Cattle have bad breath and commonly suffer from severe, chronic flatus generating large amounts of methane, which is a greenhouse gas and a driver of anthropogenic global warming. There is an obvious answer to this problem, stop breeding cattle. Unfortunately a large proportion of us enjoy our bovine dairy products and meat and until synthetic products that are indistinguishable from the real thing become available and accepted by milk drinkers and steak fans, we will have to look into alternative approaches to reducing the carbon emissions from these creatures.
Writing in International Journal of Global Warming, Abdelmajid Moumen, Ghizlane Azizi, Kaoutar Ben Chekroun and Mourad Baghour of the Université Mohamed 1er, in Nador, Morocco, have reviewed the various approaches to reducing methane emissions from ruminants, including cattle. These approaches involve improved genetic selection through breeding, modification of dietary composition, or through rumen microbial manipulation, vaccines against the methanogenic bacteria that generate the methane in these animals and various other techniques. It is possible that among the approaches or with a combination of approaches there might be a way to reduce the global burden of methane emissions from livestock.
“Methane emissions by livestock are very significant contributors to anthropogenic emissions of GHGs in many countries and the onus is increasingly on the farming industry to find ways of reducing these emissions,” the researchers say. They point out that while changes in nutrition and feed can play an important role on methane production by ruminants, manipulating the diet of these animals to reduce absolute methane emissions is a big challenge both practically and financially. However, inhibitors of the methanogenic bacteria have been demonstrated, although more detailed studies are needed urgently to demonstrate efficacy and to ensure that latent side effects might not be more deleterious to the environment, animal welfare and human health.
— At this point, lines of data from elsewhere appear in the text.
(** * BookAnimator: the scene generation pipeline of [src/App.js]

    [src/App.js] holds two builds of the same application:
    - lines 1-428, a plain [React.createElement] build that accepts text
      files and simulates generation (module [Plain] below);
    - lines 428-1115, a JSX build that accepts PDF layouts and calls the
      generation service (module [Jsx] below).
    The definitions that the two builds share textually (the navigation
    sidebar, the page splitter, the store update) are embedded once. *)

From Stdlib Require Import ZArith QArith Qabs Ascii String List Lia.
From stdpp Require Import base option list gmap pretty.
From Equations Require Import Equations.

Set Warnings "-register-all".

Local Open Scope nat_scope.
Local Open Scope list_scope.

(** ** JavaScript strings

    A JavaScript string is a sequence of UTF-16 code units. *)

Abbreviation jstring := (list N).

(** [str s] is the string literal [s] (ASCII literals only). *)
Definition str (s : string) : jstring :=
  map N_of_ascii (list_ascii_of_string s).

(** The double quote character, U+0022. *)
Definition dquote : jstring := [34%N].

(** [String(n)] for a non-negative integer [n]: its decimal digits. *)
Definition String_of_nat (n : nat) : jstring := str (pretty n).

(** Decimal digits, of which [String(n)] is made. *)
Definition is_digit (a : ascii) : bool :=
  let n := N_of_ascii a in ((48 <=? n) && (n <=? 57))%N.

Fixpoint digits_only (s : string) : bool :=
  match s with
  | EmptyString => true
  | String a s' => is_digit a && digits_only s'
  end.

(** Truthiness of a string: the empty string is the only falsy one. *)
Definition truthy_string (s : jstring) : bool :=
  match s with [] => false | _ :: _ => true end.

(** [a || b] on strings. *)
Definition or_string (a b : jstring) : jstring :=
  if truthy_string a then a else b.

(** The class [\s] of regular expressions, which is also the set that
    [String.prototype.trim] strips: WhiteSpace and LineTerminator. *)
Definition is_space (c : N) : bool :=
  ((9 <=? c) && (c <=? 13) || (c =? 32) || (c =? 160) || (c =? 5760)
   || (8192 <=? c) && (c <=? 8202) || (c =? 8232) || (c =? 8233)
   || (c =? 8239) || (c =? 8287) || (c =? 12288) || (c =? 65279))%N.

(** U+000A, the line feed that [\n] matches. *)
Definition is_newline (c : N) : bool := (c =? 10)%N.

Fixpoint trimStart (s : jstring) : jstring :=
  match s with
  | [] => []
  | c :: t => if is_space c then trimStart t else s
  end.

Definition trimEnd (s : jstring) : jstring :=
  reverse (trimStart (reverse s)).

Definition trim (s : jstring) : jstring := trimEnd (trimStart s).

(** [s.endsWith(suffix)] *)
Definition endsWith (s suffix : jstring) : bool :=
  bool_decide (drop (length s - length suffix) s = suffix).

(** ** The page separator [/\n\s*\n/]

    [star_newline t] matches [\s*\n] at the start of [t] the way a
    backtracking matcher does: the star is greedy, so it first consumes a
    white-space unit and tries the rest, and only when that fails does it
    stop and look for the closing line feed here. The result is what is
    left of [t] after the match. *)
Fixpoint star_newline (t : jstring) : option jstring :=
  match t with
  | [] => None
  | c :: t' =>
      if is_space c then
        match star_newline t' with
        | Some r => Some r
        | None => if is_newline c then Some t' else None
        end
      else None
  end.

(** A match of [/\n\s*\n/] anchored at the start of [s]. *)
Definition match_separator (s : jstring) : option jstring :=
  match s with
  | [] => None
  | c :: t => if is_newline c then star_newline t else None
  end.

(** The value of an expression together with the equation that recalls
    where it came from. *)
Definition inspect {A} (a : A) : {b : A | a = b} := exist _ a eq_refl.

(** [text.split(/\n\s*\n/)] on the part of the text that is still to be
    read: [cur] is the segment collected since the last separator. At every
    position the separator is tried first; where it matches, the segment is
    closed and reading resumes after the match, otherwise the code unit
    joins the segment. The end of the text closes the last segment. *)
Equations? split_from (s : jstring) (cur : jstring) : list jstring
  by wf (length s) lt :=
  split_from [] cur := [cur];
  split_from (c :: t) cur with inspect (match_separator (c :: t)) := {
    | exist _ (Some r) _ => cur :: split_from r [];
    | exist _ None _ => split_from t (cur ++ [c]) }.
Proof.
  assert (forall u v, star_newline u = Some v -> length v < length u) as Hstar.
  { induction u as [|d u IH]; intros v; simpl; [discriminate|].
    destruct (is_space d); [|discriminate].
    destruct (star_newline u) as [v'|].
    - intros [= <-]. specialize (IH v' eq_refl). lia.
    - destruct (is_newline d); [|discriminate]. intros [= <-]. lia. }
  change (match_separator (c :: t) = Some r) in e. simpl in e.
  destruct (is_newline c); [|discriminate].
  apply Hstar in e. simpl. lia.
Qed.

(** [text.split(/\n\s*\n/)]; the empty text gives one empty segment since
    the separator does not match the empty string. *)
Definition split_pages (text : jstring) : list jstring := split_from text [].

(** A string of white space only. *)
Definition blank (s : jstring) : Prop := Forall (fun c => is_space c = true) s.

(** ** Vocabulary for the page split *)

(** A blank-line boundary: a line feed, white space only, a line feed. *)
Definition is_separator (sep : jstring) : Prop :=
  exists ws, blank ws /\ sep = 10%N :: ws ++ [10%N].

(** Segments put back together with the separators between them. *)
Fixpoint weave (segments separators : list jstring) : jstring :=
  match segments, separators with
  | [], _ => []
  | seg :: _, [] => seg
  | seg :: segments', sep :: separators' =>
      seg ++ sep ++ weave segments' separators'
  end.

(** The matcher of the code finds no separator anywhere inside [seg]. *)
Definition separator_free (seg : jstring) : Prop :=
  forall k, match_separator (drop k seg) = None.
Fundamentally, however, the pressure to reduce the carbon footprint of livestock using any of these approaches will have to compete with the need for economic viability of the farming industry, at least until synthetic meat usurps the T-bone steak or the carnivores among us go vegetarian.
Moumen, A., Azizi, G., Chekroun, K.B. and Baghour, M. (2016) ‘The effects of livestock methane emission on the global warming: a review‘, Int. J. Global Warming, Vol. 9, No. 2, pp.229-253.